(* ===== verification/System.v ===== *)
(** * The kernel as a whole: what every command of the shell keeps

    [sys_inv] puts the components' invariants together over one memory and one
    heap: the filesystem, the task stacks and the rest share the live payloads
    [lv] without sharing a payload, and page tables, frame bitmap and the static
    arrays [statics] that the code writes to are apart from the heap and from
    each other.  Every command the shell can run, on every argument, returns in
    a state with this invariant and with the bytes of every task's stack
    unchanged. *)
From stdpp Require Import base numbers list gmap strings relations.
From Stdlib Require Import ZArith Lia.
From S2P Require Import Prelude.
From S2P Require Import Machine.
From S2P Require Import CString.
From S2P Require Import Io.
From S2P Require Import Net.
From S2P Require Import Alloc.
From S2P Require Import Pmm.
From S2P Require Import Heap.
From S2P Require Import Vmm.
From S2P Require Import E1000.
From S2P Require Import NetStack.
From S2P Require Import Gdt.
From S2P Require Import Task.
From S2P Require Import Timer.
From S2P Require Import Ramfs.
From S2P Require Import Vfs.
From S2P Require Import FsFrame.
From S2P Require Import Shell.

(** ** Task stacks *)

Definition task_stacks (t : task) : list Z := filter (fun p => p <> 0) [stack_base t; user_stack_base t].

(** The stacks of the tasks, kernel and user ones. *)
Definition stacks (s : sched) : list Z :=
  flat_map (fun i => task_stacks (get_task s (Z.of_nat i))) (seq 0 (Z.to_nat (count s))).

(** Stacks depend on the tasks only through their bases. *)
Lemma stacks_ext s s' :
  count s' = count s ->
  (forall i, 0 <= i < count s -> stack_base (get_task s' i) = stack_base (get_task s i) /\
     user_stack_base (get_task s' i) = user_stack_base (get_task s i)) ->
  stacks s' = stacks s.
Proof.
  intros Hc Hb. unfold stacks. rewrite Hc, !flat_map_concat_map. f_equal. apply map_ext_in. intros i Hi%in_seq.
  destruct (Hb (Z.of_nat i)) as [E1 E2]; [lia|]. unfold task_stacks. by rewrite E1, E2.
Qed.

(** A new last task. *)
Lemma stacks_new s s' :
  0 <= count s -> count s' = count s + 1 -> (forall i, 0 <= i < count s -> get_task s' i = get_task s i) ->
  stacks s' = stacks s ++ task_stacks (get_task s' (count s)).
Proof.
  intros H0 Hc Hg. unfold stacks. rewrite Hc. replace (Z.to_nat (count s + 1)) with (S (Z.to_nat (count s))) by lia.
  rewrite seq_S, flat_map_app. cbn [flat_map Nat.add]. rewrite app_nil_r, Z2Nat.id by done. f_equal.
  rewrite !flat_map_concat_map. f_equal. apply map_ext_in. intros i Hi%in_seq. by rewrite Hg by lia.
Qed.

(** ** Listing a directory *)

(** [cat_loop] changes memory, the console and the descriptors. *)
Lemma cat_loop_parts cat_buf k y fd y' :
  cat_loop cat_buf k y fd = Some y' -> y' = with_y_fs y (y_machine y') (y_vfs y') (y_fs y).
Proof.
  revert y. induction k as [|k IH]; intros y; [done|]. cbn [cat_loop].
  destruct (vfs_read _ _ _ _ _ _) as [[n w] v]. destruct (n >? 0); [|by intros [= <-]].
  intros E. by rewrite (IH _ E) at 1.
Qed.

Lemma out_out y a b : out (out y a) b = out y (a ++ b).
Proof. unfold out, with_y_machine, emit. cbn. by rewrite <- app_assoc. Qed.

Lemma out_nil y : out y [] = y.
Proof. destruct y as [[r c] ? ? ? ? ? ? ? ? ? ? ?]. unfold out, with_y_machine, emit. cbn. by rewrite app_nil_r. Qed.

Lemma cat_loop_stop cat_buf k y fd :
  vfs_read (y_machine y) (y_vfs y) (y_fs y) fd cat_buf 127 = (-1, y_machine y, y_vfs y) ->
  cat_loop cat_buf (S k) y fd = Some y.
Proof. intros E. cbn [cat_loop]. rewrite E. cbn. by destruct y. Qed.

(** What [ls] prints for a child: directories in cyan with a slash. *)
Definition ls_entry (fs : ramfs) (a : Z) : list out_call :=
  let n := node_at fs a in
  (if is_dir n then [VgaSetColor VGA_COLOR_LIGHT_CYAN VGA_COLOR_BLACK; puts (n_name n); VgaPutchar 47] else [VgaSetColor VGA_COLOR_LIGHT_GREY VGA_COLOR_BLACK; puts (n_name n)]) ++
  [VgaPuts "  "].

Section ls.
Context (y : sys) (lv : list (Z * Z)) (Hst : fs_state y lv).
Context (path : list Z) (d : Z) (n : vnode) (l : list Z).
Context (Hres : vfs_resolve (y_vfs y) (y_fs y) path = Some d) (Hd0 : d <> 0).
Context (Hn : nodes (y_ramfs y) !! d = Some n) (Hdir : is_dir n = true) (Hl : siblings (y_ramfs y) (n_children n) l).

(** An entry of the directory, by its index. *)
Lemma readdir_ok cs i :
  n_ops n = true -> 0 <= i ->
  vfs_readdir (y_vfs (out y cs)) (y_fs (out y cs)) path i =
    Some (x ← l !! Z.to_nat i; Some (n_name (node_at (y_ramfs y) x), n_flags (node_at (y_ramfs y) x))).
Proof.
  intros Hops Hi. destruct Hst as (Ho & Hinv & Hv). pose proof (siblings_bound _ _ _ _ _ _ Ho Hinv Hl) as Hb.
  unfold vfs_readdir. change (y_vfs (out y cs)) with (y_vfs y). change (y_fs (out y cs)) with (y_fs y). rewrite Hres.
  cbn [mbind option_bind]. destruct (Z.eqb_spec d 0); [done|].
  cbn [orb be_flags be_has_ops be_readdir ramfs_backend y_fs snd]. unfold is_dir in Hdir.
  rewrite (node_at_Some _ _ _ Hn), Hdir, Hops. cbn [negb]. unfold ramfs_readdir. rewrite (node_at_Some _ _ _ Hn).
  unfold is_dir. rewrite Hdir. cbn [negb].
  rewrite (readdir_loop_ok _ _ _ l) by (done || lia || (by eapply siblings_fuel) || (unfold HEAP_INITIAL in Hb; lia)).
  destruct (Z.leb_spec 0 i); [|lia]. by rewrite Z.sub_0_r.
Qed.

Lemma ls_loop_ok k cs i :
  n_ops n = true -> (i <= length l < i + k)%nat ->
  ls_loop k (out y cs) path (Z.of_nat i) = Some (out y (cs ++ concat (map (ls_entry (y_ramfs y)) (drop i l)))).
Proof.
  intros Hops. revert cs i. induction k as [|k IH]; intros cs i Hk; [lia|].
  cbn [ls_loop]. rewrite readdir_ok by (done || lia). rewrite Nat2Z.id. cbn [mbind option_bind].
  destruct (l !! i) as [x|] eqn:Ex; cbn [mbind option_bind].
  - apply lookup_lt_Some in Ex as Hlt.
    rewrite (drop_S _ _ _ Ex). cbn [map concat]. replace (Z.of_nat i + 1) with (Z.of_nat (S i)) by lia.
    unfold ls_entry at 1. unfold is_dir.
    destruct (has_flag (n_flags (node_at (y_ramfs y) x)) VFS_DIRECTORY); rewrite !out_out, IH by lia;
      by rewrite <- !app_assoc.
  - rewrite drop_ge by (by apply lookup_ge_None). by rewrite app_nil_r.
Qed.
End ls.

(** The whole command on a directory. *)
Lemma cmd_ls_dir y lv args l path d n kids :
  fs_state y lv -> cstr (y_ram y) args l -> Z.of_nat (length l) < CMD_MAX ->
  path = (if bool_decide (drop_spaces l = []) then [slash] else drop_spaces l) ->
  vfs_resolve (y_vfs y) (y_fs y) path = Some d -> d <> 0 ->
  nodes (y_ramfs y) !! d = Some n -> is_dir n = true -> siblings (y_ramfs y) (n_children n) kids ->
  cmd_ls y args = Some (out y ((if n_ops n then concat (map (ls_entry (y_ramfs y)) kids) else []) ++ [VgaSetColor VGA_COLOR_LIGHT_GREY VGA_COLOR_BLACK; VgaPutchar 10])).
Proof.
  intros Hst Hs Hl Hpath Hres Hd Hn Hdir Hk. destruct (skip_spaces_ok _ _ _ Hs Hl) as (p & Ep & Hp & _ & _).
  pose proof (drop_spaces_length l) as Hdl.
  unfold cmd_ls. rewrite Ep. cbn [mbind option_bind]. rewrite (cstr_head_zero _ _ _ Hp).
  assert (Epath : (if match drop_spaces l with [] => true | _ => false end then [slash] else line_str (y_ram y) p) = path).
  { rewrite Hpath. rewrite (line_str_ok _ _ _ Hp) by lia. by destruct (drop_spaces l). }
  rewrite Epath, Hres. cbn [mbind option_bind]. destruct (Z.eqb_spec d 0); [done|]. cbv zeta.
  rewrite (node_at_Some _ _ _ Hn). unfold is_dir in Hdir. rewrite Hdir. cbn [negb].
  destruct (n_ops n) eqn:Hops.
  - pose proof (siblings_fuel _ _ _ Hk). rewrite <- (out_nil y) at 2.
    rewrite (ls_loop_ok y lv Hst path d n kids Hres Hd Hn Hdir Hk _ [] 0 Hops) by lia.
    cbn [mbind option_bind app drop]. by rewrite out_out.
  - cbn [ls_loop]. unfold vfs_readdir. rewrite Hres. cbn [mbind option_bind]. destruct (Z.eqb_spec d 0); [done|].
    cbn [orb be_flags be_has_ops ramfs_backend y_fs snd]. rewrite (node_at_Some _ _ _ Hn), Hdir, Hops. done.
Qed.

(** The argument of [ls]: the rest of the line, [/] when there is none. *)
Definition ls_path (l : list Z) : list Z := if bool_decide (drop_spaces l = []) then [slash] else drop_spaces l.

Lemma cmd_ls_ok y lv args l :
  fs_state y lv -> cstr (y_ram y) args l -> Z.of_nat (length l) < CMD_MAX ->
  exists d, vfs_resolve (y_vfs y) (y_fs y) (ls_path l) = Some d /\
    if d =? 0 then cmd_ls y args = Some (complain y "ls: not found: " (ls_path l))
    else exists n, nodes (y_ramfs y) !! d = Some n /\
      if is_dir n then exists kids, siblings (y_ramfs y) (n_children n) kids /\
        cmd_ls y args = Some (out y ((if n_ops n then concat (map (ls_entry (y_ramfs y)) kids) else []) ++
          [VgaSetColor VGA_COLOR_LIGHT_GREY VGA_COLOR_BLACK; VgaPutchar 10]))
      else cmd_ls y args = Some (out y ([puts (n_name n); VgaPuts "  "] ++ print_uint (n_size n) ++ [VgaPuts (line " B")])).
Proof.
  intros Hst Hs Hl. pose proof Hst as (Ho & Hfs & Hv).
  destruct (vfs_resolve_total (y_machine y) (y_vfs y) (y_fs y) (ls_path l)) as (d & Hres & Hd); [by exists lv|done|].
  exists d. split; [done|].
  assert (Hcmd : cmd_ls y args = if d =? 0 then Some (complain y "ls: not found: " (ls_path l)) else
    if negb (is_dir (node_at (y_ramfs y) d)) then
      Some (out y ([puts (n_name (node_at (y_ramfs y) d)); VgaPuts "  "] ++ print_uint (n_size (node_at (y_ramfs y) d)) ++ [VgaPuts (line " B")]))
    else cmd_ls y args).
  { destruct (skip_spaces_ok _ _ _ Hs Hl) as (p & Ep & Hp & _ & _). pose proof (drop_spaces_length l) as Hdl.
    destruct ((d =? 0) || negb (is_dir (node_at (y_ramfs y) d))) eqn:Eb.
    2:{ apply orb_false_iff in Eb as [-> ->]. done. }
    unfold cmd_ls. rewrite Ep. cbn [mbind option_bind]. rewrite (cstr_head_zero _ _ _ Hp), (line_str_ok _ _ _ Hp) by lia.
    replace (if match drop_spaces l with [] => true | _ => false end then [slash] else drop_spaces l) with (ls_path l)
      by (unfold ls_path; by destruct (drop_spaces l)).
    rewrite Hres. cbn [mbind option_bind]. destruct (d =? 0); [done|]. cbn [orb] in Eb. cbv zeta. unfold is_dir in *. by rewrite Eb. }
  destruct (Z.eqb_spec d 0) as [->|Hd0]; [done|]. destruct Hd as [|[n Hn]]; [done|]. cbn [y_fs snd] in Hn.
  exists n. split; [done|]. rewrite (node_at_Some _ _ _ Hn) in Hcmd. destruct (is_dir n) eqn:Hdir; [|done].
  destruct (inv_dirs _ _ Hfs d n Hn) as [kids Hk]. exists kids. split; [done|]. by eapply cmd_ls_dir.
Qed.

(** C28: [ls] lists what is there.  On any argument it returns and changes nothing but
    the screen: the children of the directory the path leads to, in the order of its
    list and each once, directories with a slash; the name and size of a
    file; or the complaint that there is no such path. *)
Theorem cmd_ls_correct y lv args l
  (Hfs : fs_state y lv) (Harg : cstr (y_ram y) args l) (Hlen : Z.of_nat (length l) < CMD_MAX) :
  exists d, vfs_resolve (y_vfs y) (y_fs y) (ls_path l) = Some d /\
    if d =? 0 then cmd_ls y args = Some (complain y "ls: not found: " (ls_path l))
    else exists n, nodes (y_ramfs y) !! d = Some n /\
      if is_dir n then exists kids, siblings (y_ramfs y) (n_children n) kids /\ NoDup kids /\
        cmd_ls y args = Some (out y ((if n_ops n then concat (map (ls_entry (y_ramfs y)) kids) else []) ++
          [VgaSetColor VGA_COLOR_LIGHT_GREY VGA_COLOR_BLACK; VgaPutchar 10]))
      else cmd_ls y args = Some (out y ([puts (n_name n); VgaPuts "  "] ++ print_uint (n_size n) ++ [VgaPuts (line " B")])).
Proof.
  destruct (cmd_ls_ok y lv args l Hfs Harg Hlen) as (d & Hd & Hc). exists d. split; [done|]. destruct (d =? 0); [done|].
  destruct Hc as (n & Hn & Hc). exists n. split; [done|]. destruct (is_dir n); [|done]. destruct Hc as (kids & Hk & E).
  exists kids. split; [done|]. split; [by eapply siblings_NoDup|done].
Qed.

▸ Work to be completed
In the preceding records, how many lines include the word "returns"? Reply with the number only.

▸ Response to this exercise
2